Ultrafast High-Resolution In Vivo Volume-CTA of Mice Cerebral Vessels

Background and Purpose-Animal models developed in rats and mice have become indispensable in preclinical cerebrovascular research. Points of interest include the investigation of the vascular bed and the morphology and function of the arterial, capillary, and venous vessels. Because of their extremely small caliber, in vivo examination of these vessels is extremely difficult. In the present study we have developed a method to provide fast 3D in vivo analysis of cerebral murine vessels using volume computed tomography-angiography (vCTA). Methods-Using an industrial X-ray inspection system equipped with a multifocus cone beam X-ray source and a 12-bit direct digital flatbed detector, high-speed vCTA (180 degrees rotation in 40 s. at 30 fps) was performed in anesthetized mice. During the scan an iodinated contrast agent was infused via a tail vein. Images were reconstructed using a filtered backprojection algorithm. Image analysis was performed by maximum intensity projection (MIP) and 3D volume reconstruction. Results-All mice tolerated i.v. injection of the iodinated contrast agent well. Smallest achievable voxel size of raw data while scanning the whole neurocranium was 16 mu m. Anatomy of cerebral vessels was assessable in all animals, and anatomic differences between mouse strains could easily be detected. Mean vessel diameter was measured in C57BL/6 and BALBc mice.
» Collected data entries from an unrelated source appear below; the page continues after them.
(** * paper-handlebars: the HandlebarsRenderer of [index.js]

    A shallow embedding of the renderer class (template store, precompiled
    format detector, render pipeline, decorator chain, typed errors) and the
    properties its specification states about it.

    Conventions of the model.
    - JavaScript strings are [string]s of 8-bit code units; the two line
      separators U+2028 and U+2029 lie outside that range.
    - A method of the class is a computation in the monad [M]: it threads the
      renderer instance ([this]), the heap of context objects and the list of
      calls made to foreign callables, and completes normally or by a throw.
    - The template engine and [eval] are foreign to [index.js]; they are the
      fields of a record [Engine] every method is parameterised by.
    - Templates, decorators and the translator are foreign callables; they
      are functions of their argument, and do not touch the renderer.
    - [handlebars.partials] is a plain object.  The map [partials] is what
      the lookup [partials[path]] finds: the own properties, which are what
      was registered, and the properties inherited from [Object.prototype],
      which a new renderer already has.
    - A context is an extensible plain object or is omitted; [getLocale]
      returns a string; [eval] is the deserializer of an artifact's text, a
      function of that text.
    - The helper registry and [helperContext] of the constructor are not
      part of this development. *)

From Stdlib Require Import Ascii String ZArith.
From stdpp Require Import gmap strings list fin_maps.

(** ** Regular expressions of the shape used by the detector

    The literal in [_tryRestoringPrecompiled] is a concatenation of single
    characters, of the classes [\w] and [.], and of starred classes.  [test]
    is the search of [RegExp.prototype.test] on a regex without flags: a match
    may start at any index and need not reach the end of the input. *)
Module RegExp.

Inductive charclass : Type :=
| Lit (c : ascii)     (* the character itself *)
| Word                (* \w : [A-Za-z0-9_] *)
| Dot.                (* .  : anything but a line terminator *)

Inductive atom : Type :=
| One (cls : charclass)       (* cls  *)
| Many (cls : charclass).     (* cls* *)

Definition between (lo hi : nat) (c : ascii) : bool :=
  (lo <=? nat_of_ascii c)%nat && (nat_of_ascii c <=? hi)%nat.

Definition is_word (c : ascii) : bool :=
  between 65 90 c || between 97 122 c || between 48 57 c || Ascii.eqb c "_"%char.

Definition is_line_terminator (c : ascii) : bool :=
  Ascii.eqb c "010"%char || Ascii.eqb c "013"%char.

Definition accepts (cls : charclass) (c : ascii) : bool :=
  match cls with
  | Lit d => Ascii.eqb d c
  | Word => is_word c
  | Dot => negb (is_line_terminator c)
  end.
(** * Tristate checkbox: the state-propagation algorithm of
      [tristate-checkbox.js] over a model of the DOM it traverses.

    The component never builds a tree of its own: every relation it uses
    (parent checkbox, immediate child checkboxes, descendants) is obtained
    by DOM queries ([closest], [parentElement], [querySelector],
    [querySelectorAll]).  The document is therefore modelled as a tree of
    tagged elements, an element is named by its position, and the two
    boolean properties of every checkbox live in a separate store that the
    methods of the class read and write. *)

From Stdlib Require Import String.
From Stdlib Require Import List Arith ZArith Lia Bool Permutation Sorted.
Import ListNotations.

Set Warnings "-register-all".

(* ================================================================== *)
(** ** The document                                                     *)
(* ================================================================== *)

Module Dom.

(** Element kinds the selectors of the component tell apart.  [INPUT] is
    [input[type="checkbox"]]; [OTHER] is any other element (label, span,
    div, ...). *)
Inductive tag := UL | LI | INPUT | OTHER.

Definition tag_eqb (a b : tag) : bool :=
  match a, b with
  | UL, UL | LI, LI | INPUT, INPUT | OTHER, OTHER => true
  | _, _ => false
  end.

Inductive elem := Elem (t : tag) (kids : list elem).

Definition tagName (e : elem) : tag := let 'Elem t _ := e in t.
Definition children (e : elem) : list elem := let 'Elem _ ks := e in ks.

(** An element reference: the child indices on the way from the element up
    to the document element, innermost first.  [i :: p] is child number [i]
    of [p], and [[]] is the document element. *)
Definition path := list nat.

Fixpoint path_eqb (p q : path) : bool :=
  match p, q with
  | [], [] => true
  | i :: p', j :: q' => Nat.eqb i j && path_eqb p' q'
  | _, _ => false
  end.

Fixpoint node_at (doc : elem) (p : path) : option elem :=
  match p with
  | [] => Some doc
  | i :: q =>
      match node_at doc q with
      | Some e => nth_error (children e) i
      | None => None
      end
  end.

(** [element.matches(t)] for the simple selectors in use. *)
Definition matches (doc : elem) (t : tag) (p : path) : bool :=
  match node_at doc p with
  | Some e => tag_eqb (tagName e) t
  | None => false
  end.

(** [element.parentElement]; [None] is [null]. *)
Definition parentElement (p : path) : option path :=
  match p with
  | [] => None
  | _ :: q => Some q
  end.

(** [element.closest(t)]: the element itself or its nearest ancestor that
    matches. *)
Fixpoint closest (doc : elem) (t : tag) (p : path) : option path :=
  if matches doc t p then Some p
  else match p with
       | [] => None
       | _ :: q => closest doc t q
       end.

(** [element.children], in document order. *)
Definition children_of (doc : elem) (p : path) : list path :=
  match node_at doc p with
  | Some e => map (fun i => i :: p) (seq 0 (length (children e)))
  | None => []
  end.

(** Positions of the descendants of [e] relative to [e], in document
    (pre-)order; [descendants_from i ks] lists those below the children
    [ks], the first of which has index [i]. *)
Fixpoint rel_descendants (e : elem) : list path :=
  match e with
  | Elem _ ks =>
      (fix from (i : nat) (l : list elem) {struct l} : list path :=
         match l with
         | [] => []
         | k :: l' =>
             ([i] :: map (fun d => d ++ [i]) (rel_descendants k))
               ++ from (S i) l'
         end) 0 ks
  end.

Fixpoint descendants_from (i : nat) (l : list elem) : list path :=
  match l with
  | [] => []
  | k :: l' =>
      ([i] :: map (fun d => d ++ [i]) (rel_descendants k))
        ++ descendants_from (S i) l'
  end.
Changes of vessel caliber were assessable by repeated vCTA. Conclusions-Ultra fast in vivo vCTA of murine cerebral vasculature is feasible at resolutions down to 16 Am. The technique allows the assessment of vessel caliber changes in living mice, thus providing an interesting tool to monitor different features such as vasospasm or vessel patency. (Stroke. 2009;40:1444-1450.)